The Acts, almost certainly written by the same author who wrote the Gospel of Luke, is a creative new twist on the man-god legend. It contains more of the same standard miracles of classic mythology such as speaking in tongues (Acts 2:1-11), healing (Acts 3:2-8 and Acts 5:15-16) and conversion (Acts 9:1-9), but it attributes these miracles to the human followers of the man-god after the ascension, a relatively unusual twist on the usual myth.
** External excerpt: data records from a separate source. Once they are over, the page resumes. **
(** The routes registered with [@app.route]; any other path is
    answered by Flask with 404, a known path with another method
    with 405. werkzeug (3.x) picks the rule by path and method first,
    then converts the id; an exception of [int()] there is not a
    [ValidationError] and reaches Flask, which answers 500. *)
Definition dispatch (r : request) : M response :=
  match path r with
  | [] => match method r with GET => index | _ => ret method_not_allowed end
  | [s] =>
      if String.eqb s "recipes" then
        match method r with
        | POST => create_recipe (content_type r) (req_body r)
        | GET => get_recipes
        | _ => ret method_not_allowed
        end
      else ret not_found
  | [s; n] =>
      if String.eqb s "recipes" then
        match int_segment n with
        | Some v =>
            match method r, v with
            | GET, Ok i => get_recipe i
            | PATCH, Ok i => update_recipe (content_type r) (req_body r) i
            | DELETE, Ok i => delete_recipe i
            | (GET | PATCH | DELETE), Raise _ => ret internal_error
            | _, _ => ret method_not_allowed
            end
        | None => ret not_found
        end
      else ret not_found
  | _ => ret not_found
  end.

(** ** Sample states and requests *)

Definition w_empty : world :=
  {| rows := []; next_id := 1; clock := 100; open_conns := 0;
     db_reachable := true; db_query_ok := true |}.

Definition tea_body : jval :=
  JObj [("title", JStr "Tea"); ("making_time", JStr "5 min"); ("serves", JStr "1");
        ("ingredients", JStr "Water, Tea Leaves, Sugar"); ("cost", JInt 100)].

Definition tea_row : recipe :=
  {| id := 1; title := "Tea"; making_time := "5 min"; serves := "1";
     ingredients := "Water, Tea Leaves, Sugar"; cost := 100;
     created_at := 100; updated_at := 100 |}.

Definition w_tea : world :=
  {| rows := [tea_row]; next_id := 2; clock := 100; open_conns := 0;
     db_reachable := true; db_query_ok := true |}.

Example create_tea :
  create_recipe "application/json" (Some tea_body) w_empty
  = (Ok (json_resp [FMessage "Recipe successfully created!"; FRecipe [Some tea_row]] 200),
     w_tea).
Proof. reflexivity. Qed.

Example get_tea :
  dispatch {| method := GET; path := ["recipes"; "1"]; content_type := "";
              req_body := None |} w_tea
  = (Ok (json_resp [FMessage "Recipe details by id"; FRecipe [Some tea_row]] 200), w_tea).
Proof. reflexivity. Qed.

(** * Properties *)

Ltac unfold_m :=
  cbv beta iota zeta delta [create_recipe get_recipes get_recipe update_recipe
    delete_recipe create_insert try_except try_finally bind ret raise lift
    get_json check_fields getitem sql_text get_db_connection conn_close
    cursor_close commit query select_by_id select_all insert_recipe
    update_row delete_row] in *.

(** The field checks fail exactly when some required field is missing
    or falsy. *)
Lemma fields_ok_false kv fs :
  (exists f, In f fs /\
     (dict_get f kv = None \/ exists v, dict_get f kv = Some v /\ truthy v = false)) ->
  fields_ok kv fs = false.
Proof.
  induction fs as [|f fs IH]; simpl; intros [g [Hin Hg]]; [contradiction|].
  destruct Hin as [<-|Hin].
  - destruct Hg as [->|[v [-> Hv]]]; [reflexivity|now rewrite Hv].
  - destruct (dict_get f kv); [|reflexivity].
    rewrite IH by eauto. apply andb_false_r.
Qed.



(** Case split on the innermost [match] of the goal. *)
Ltac split_m :=
  repeat (cbn beta iota zeta in *;
          match goal with
          | |- context [match ?x with _ => _ end] =>
              lazymatch x with
              | context [match _ with _ => _ end] => fail
              | _ => destruct x eqn:?
              end
          end).

(** The same on a hypothesis. *)
Ltac split_m_in H :=
  repeat (cbn beta iota zeta delta [set_rows rows next_id clock open_conns
            db_reachable db_query_ok] in H;
          match type of H with
          | context [match ?x with _ => _ end] =>
              lazymatch x with
              | context [match _ with _ => _ end] => fail
              | _ => destruct x eqn:?
              end
          end).


(** The validation conditions of the spec, on a JSON object body. *)
Definition field_missing_or_empty (kv : list (string * jval)) : Prop :=
  exists f, In f required_fields /\
    (dict_get f kv = None \/ exists v, dict_get f kv = Some v /\ truthy v = false).




(** ** C1: the failures of POST /recipes *)





(** ** C4: refused creations insert nothing *)


Definition abc_kv : list (string * jval) :=
  [("title", JStr "Tea"); ("making_time", JStr "5 min"); ("serves", JStr "1");
   ("ingredients", JStr "Water"); ("cost", JStr "abc")].


(** ** C5: create, then read back *)

Definition created (r : recipe) : response :=
  json_resp [FMessage "Recipe successfully created!"; FRecipe [Some r]] 200.

Lemma find_id_self (r : recipe) (rs : list recipe) (i : Z) :
  find (fun x => id x =? i) rs = Some r ->
  find (fun x => id x =? id r) rs = Some r.
Proof.
  intros H. pose proof (find_some _ _ H) as [_ E]. apply Z.eqb_eq in E. now subst i.
Qed.

(** A successful creation leaves the new row findable by its id, with
    the database still up. *)
Lemma create_success_state ct b w r w' :
  create_recipe ct b w = (Ok (created r), w') ->
  find (fun x => id x =? id r) (rows w') = Some r /\
  db_reachable w' = true /\ db_query_ok w' = true.
Proof.
  intros H. unfold_m. split_m_in H; try discriminate;
    inversion H; subst; simpl in *;
    try (unfold create_failed, created, message, json_resp in *; congruence).
  repeat split; try assumption.
  eapply find_id_self; eassumption.
Qed.

(** C5. Right after a POST /recipes that created record [r], a
    GET /recipes/{id r} returns the very same record (id, fields and
    both timestamps) and leaves the world as it found it. *)
Theorem create_then_get_same_record ct b w r w' :
  create_recipe ct b w = (Ok (created r), w') ->
  get_recipe (id r) w' =
    (Ok (json_resp [FMessage "Recipe details by id"; FRecipe [Some r]] 200), w').
Proof.
  intros H. apply create_success_state in H as [F [R Q]].
  destruct w' as [rs nid clk oc reach qok]; simpl in *; subst reach qok.
  unfold get_recipe, try_except, bind, get_db_connection, select_by_id, query,
    cursor_close, conn_close, ret; simpl. rewrite F. reflexivity.
Qed.

Lemma create_then_get_same_record_witness :
  create_recipe "application/json" (Some tea_body) w_empty = (Ok (created tea_row), w_tea) /\
  get_recipe 1 w_tea =
    (Ok (json_resp [FMessage "Recipe details by id"; FRecipe [Some tea_row]] 200), w_tea).
Proof.
  assert (H : create_recipe "application/json" (Some tea_body) w_empty = (Ok (created tea_row), w_tea))
    by reflexivity.
  split; [exact H|].
  exact (create_then_get_same_record "application/json" (Some tea_body) w_empty tea_row w_tea H).
Defined.

(** ** C6: listing an empty table *)

(** C6 (amended). With no stored recipe, GET /recipes answers status
    200 with the body [{"message": "No recipes found"}]: a message and
    no [recipes] field (the same body a database error produces). *)
Theorem get_recipes_empty_message w :
  rows w = [] ->
  fst (get_recipes w) = Ok (json_resp [FMessage "No recipes found"] 200).
Proof.
  intros H. unfold_m. split_m; try reflexivity; simpl in *; subst; congruence.
Qed.

Lemma get_recipes_empty_message_witness :
  rows w_empty = [] /\
  fst (get_recipes w_empty) = Ok (json_resp [FMessage "No recipes found"] 200).
Proof.
  split; [reflexivity|]. apply get_recipes_empty_message. reflexivity.
Defined.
The author also gets in a few of his own political views, such as communal living (Acts 2:44-45 and Acts 4:34-35) in seeming oblivion to the universal failure of communal living arrangements whenever they've been tried throughout history, and the idea of assigning underlings to do the real work while the high and mighty keep their delicate little paws clean (Acts 6:2-4). Not only that, but he includes a few actual historical people in his narrative, possibly at the request of those people themselves, so that we can't be sure what's fantasy and what's history.

The Epistles of Paul the Apostle are primarily flights of fantasy with all sorts of talk about salvation and redemption and all those other esoteric concepts of Christian dogma, but the one thing that really stands out is that this guy has got a rather serious circumcision fetish (Romans 2:25-29, Romans 3:30, Romans 4:9-12, I Corinthians 7:18-19, Galatians 2:7-9, Galatians 5:2-3, Colossians 2:11,13, and many many others). In addition, he seems to be some sort of sex-hating pervert (I Corinthians 7:7-9,32-34) like maybe he was some sort of nerd that women didn't like and he was jealous of the fun everyone else was having. He also expresses a negative view of the created world (I Corinthians 2:12) and bodily existence (Romans 8:1-3, Romans 13:14, and Galatians 5:16-21). He is a gay-basher (Romans 1:27 and I Corinthians 6:9), a male supremacist (I Corinthians 11:3,8-12, I Corinthians 14:34-35, Ephesians 5:22-24, and Colossians 3:18), a hair length fetishist (I Corinthians 11:14-15), and a hat fetishist (I Corinthians 11:4-7). To Paul's credit, he recognizes the legitimacy of human differences (Romans 12:6-8, Romans 14:2-6, and I Corinthians 12:8-11), and he recommends loving thy neighbor (Romans 13:8).

The other Epistles (including I&II Timothy and Titus, often erroneously attributed to Paul) are more flights of fantasy but with much less of Paul's weird hangups, although male domination rears its ugly head (I Timothy 2:11-12 and I Peter 3:1) with the interesting new twists that women should not wear jewelry and nice clothes (I Timothy 2:9 and I Peter 3:3) and widows shouldn't be allowed to have any fun (I Timothy 5:5-6). James is to be commended for recognizing that action rather than faith is what gets things done (James 2:14-26).

When Revelation was first published, it was uniformly denounced by the Christian community as the rantings of a madman. Emperor Theodosius insisted that it be included in the Bible so that he could use its freakish imagery to fabricate frightening boogeymen to spook the superstitious population into meekly accepting his tyranny. Hey folks, it's still the rantings of a madman.

I suppose I am misinterpreting the Bible. If that's the case, then maybe we ought to think about rewriting the Bible so people like me can understand it. If the Bible, as it stands now, is the inerrant Word of God, then God must be a miserable muddle-head. But I am such an ignorant fool for thinking such a thing.